Amazing lightening storms last night gave way to a consistently overcast, oft rainy day: my absolute favorite weather.
The Book of Atrix Wolfe ・ The Book of Spells ・ Breathe ・ Burnt Sugar ・ The Colour of Magic ・ Experience the Mystery of Tarot ・Girl, Wash Your Face ・ Gold Diggers ・ The Light Fantastic ・ How to Build a Girl ・ How to Make a Bird ・ The Inspired Houseplant ・ The Kingdoms ・ The Long Way to a Small, Angry Planet ・ Magic for Liars ・ The Silver Bough vol. 2 ・ Thick as Thieves ・ A Thousand Ships ・ The Westing Game ・ The Witness for the Dead ・ Yearning for the Sea
What I Finished Reading This Week
Children of Blood and Bone – Tomi Adeyemi
After undergoing the sledgehammer to the psyche that was the experience of reading The Changeling, I needed the literary equivalent of empty calories. I’m happy to say that Children of Blood and Bone is a bag of Doritos. Or rather, it’s the novelization of a nonexistent kid’s cartoon or Shounen Jump series, and choosing to approach it as such made all the difference. If I had gone into this thing looking for what I want out of a novel, the inconsistencies in characterization, worldbuilding, and internal logic would have driven me batfuck. Instead, I strapped in for bombast and primary colors, and the novel delivered both marvelously.
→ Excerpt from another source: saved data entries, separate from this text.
(** * rsc/2fa: the code generator and the keychain store of [main.go]

    A shallow embedding of [hotp], [totp], [readKeychain], [Keychain.code] and
    [Keychain.showAll], together with the parts of the Go
    standard library they call (HMAC-SHA1, [strconv.ParseUint], [fmt]'s
    padded verbs, [bytes.Split], [bytes.SplitAfter], [sort.Strings]).

    Conventions.
    - A Go [byte] is a [Byte.byte]; a [[]byte] is a [list byte], and so is
      a Go [string] that holds text of the keychain (a name, a field, a
      code); only the path of the keychain file is a [string].
    - A [uint32], [uint64] or [int] is a [Z]; every operation that can wrap
      around has its reduction written out.
    - [log.Fatal] and run-time panics are results of their own ([Fatal],
      [Panic]); the backing file, the clock and the two output streams are
      fields of an explicit [World]. *)

From Stdlib Require Import ZArith List Lia.
From Stdlib Require Import Strings.Byte Strings.String Strings.Ascii.
From stdpp Require Import base gmap strings list sorting.
Import ListNotations.
Local Open Scope Z_scope.

(** ** Bytes *)

#[global] Instance byte_eq_decision : EqDecision byte := Byte.byte_eq_dec.

(** [uint32(b)], [int(b)]: the value of a byte. *)
Definition byte_to_Z (b : byte) : Z := Z.of_N (Byte.to_N b).

(** [byte(x)]: the low eight bits of an integer. *)
Definition byte_of_Z (x : Z) : byte :=
  match Byte.of_N (Z.to_N (x mod 256)) with
  | Some b => b
  | None => x00
  end.

(** The bytes of a string literal. *)
Abbreviation bytes_of s := (list_byte_of_string s) (only parsing).

(** ** crypto/sha1 (FIPS 180-4), on 32-bit words *)

Module SHA1.

Definition w32 (x : Z) : Z := x mod 2 ^ 32.

(** [bits.RotateLeft32(x, n)] *)
Definition rotl (n x : Z) : Z :=
  w32 (Z.lor (Z.shiftl x n) (Z.shiftr x (32 - n))).

(** [^x] on a [uint32] *)
Definition not32 (x : Z) : Z := Z.lxor x 0xFFFFFFFF.

Definition K0 : Z := 0x5A827999.
Definition K1 : Z := 0x6ED9EBA1.
Definition K2 : Z := 0x8F1BBCDC.
Definition K3 : Z := 0xCA62C1D6.

(** Big-endian 32-bit word of four bytes. *)
Definition be32 (b0 b1 b2 b3 : byte) : Z :=
  Z.lor (Z.lor (Z.shiftl (byte_to_Z b0) 24) (Z.shiftl (byte_to_Z b1) 16))
        (Z.lor (Z.shiftl (byte_to_Z b2) 8) (byte_to_Z b3)).

(** The four bytes of a 32-bit word, big-endian. *)
Definition word_bytes (x : Z) : list byte :=
  [byte_of_Z (Z.shiftr x 24); byte_of_Z (Z.shiftr x 16);
   byte_of_Z (Z.shiftr x 8); byte_of_Z x].

(** The eight bytes of a 64-bit word, big-endian
    ([binary.BigEndian.PutUint64]). *)
Definition be64_bytes (x : Z) : list byte :=
  [byte_of_Z (Z.shiftr x 56); byte_of_Z (Z.shiftr x 48);
   byte_of_Z (Z.shiftr x 40); byte_of_Z (Z.shiftr x 32);
   byte_of_Z (Z.shiftr x 24); byte_of_Z (Z.shiftr x 16);
   byte_of_Z (Z.shiftr x 8); byte_of_Z x].

Fixpoint words (p : list byte) : list Z :=
  match p with
  | b0 :: b1 :: b2 :: b3 :: rest => be32 b0 b1 b2 b3 :: words rest
  | _ => []
  end.

(** Message schedule, most recent word first: [rw] holds
    [w(t-1), w(t-2), ...]. *)
Fixpoint schedule (n : nat) (rw : list Z) : list Z :=
  match n with
  | O => rw
  | S n' =>
      schedule n'
        (rotl 1 (Z.lxor (Z.lxor (nth 2 rw 0) (nth 7 rw 0))
                        (Z.lxor (nth 13 rw 0) (nth 15 rw 0))) :: rw)
  end.

Definition round_f (t : Z) (b c d : Z) : Z :=
  if t <? 20 then Z.lor (Z.land b c) (Z.land (not32 b) d)
  else if t <? 40 then Z.lxor (Z.lxor b c) d
  else if t <? 60 then Z.lor (Z.land (Z.lor b c) d) (Z.land b c)
  else Z.lxor (Z.lxor b c) d.

Definition round_k (t : Z) : Z :=
  if t <? 20 then K0 else if t <? 40 then K1
  else if t <? 60 then K2 else K3.

Record regs := Regs { ra : Z; rb : Z; rc : Z; rd : Z; re : Z }.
Surprisingly, what did bother about this book was that, with a little effort, it could have delivered them much better. But for whatever reason, the publisher printed, bound, and sold this first draft as though it were a finished novel. And Children of Blood and Bone is obviously a first draft.
Adeyemi created an intriguing pre-modern West African-influenced world, with magic and Yoruban incantations complete with tonal diacritics, but peopled it with characters who think and speak in "kilometers" and "viruses" and "you guys" and other jarringly inapt terms. And it gets so much worse:
"Its acidic smell burns to a vicious sting, raging as my vision darkens."
"The crowd laughs and smiles through the hills, white hair braided, dreaded, and flowing."
"A hushed hysteria erupts through the crowd, questions mounting as it spreads."
"Tzain ignores me, forcing his cloak down as if it too kissed his sister."
"As if it had kissed his sister."
"I run away from the window and look out the iron door as a mangled scream rings from the floor above me." Did you mean "ceiling?" Fire and metal and disease wage war, ravishing an endless stream of soldiers." Did you mean "ravaging?"
"Humph." Tzain grins. "I can think of a lot of better ways to spend a night with a girl locked in a tent."
How do you lock someone in a tent?
"I bite the inside of my cheek and chew. He’s faster than the average guard. Deadlier than the typical prince."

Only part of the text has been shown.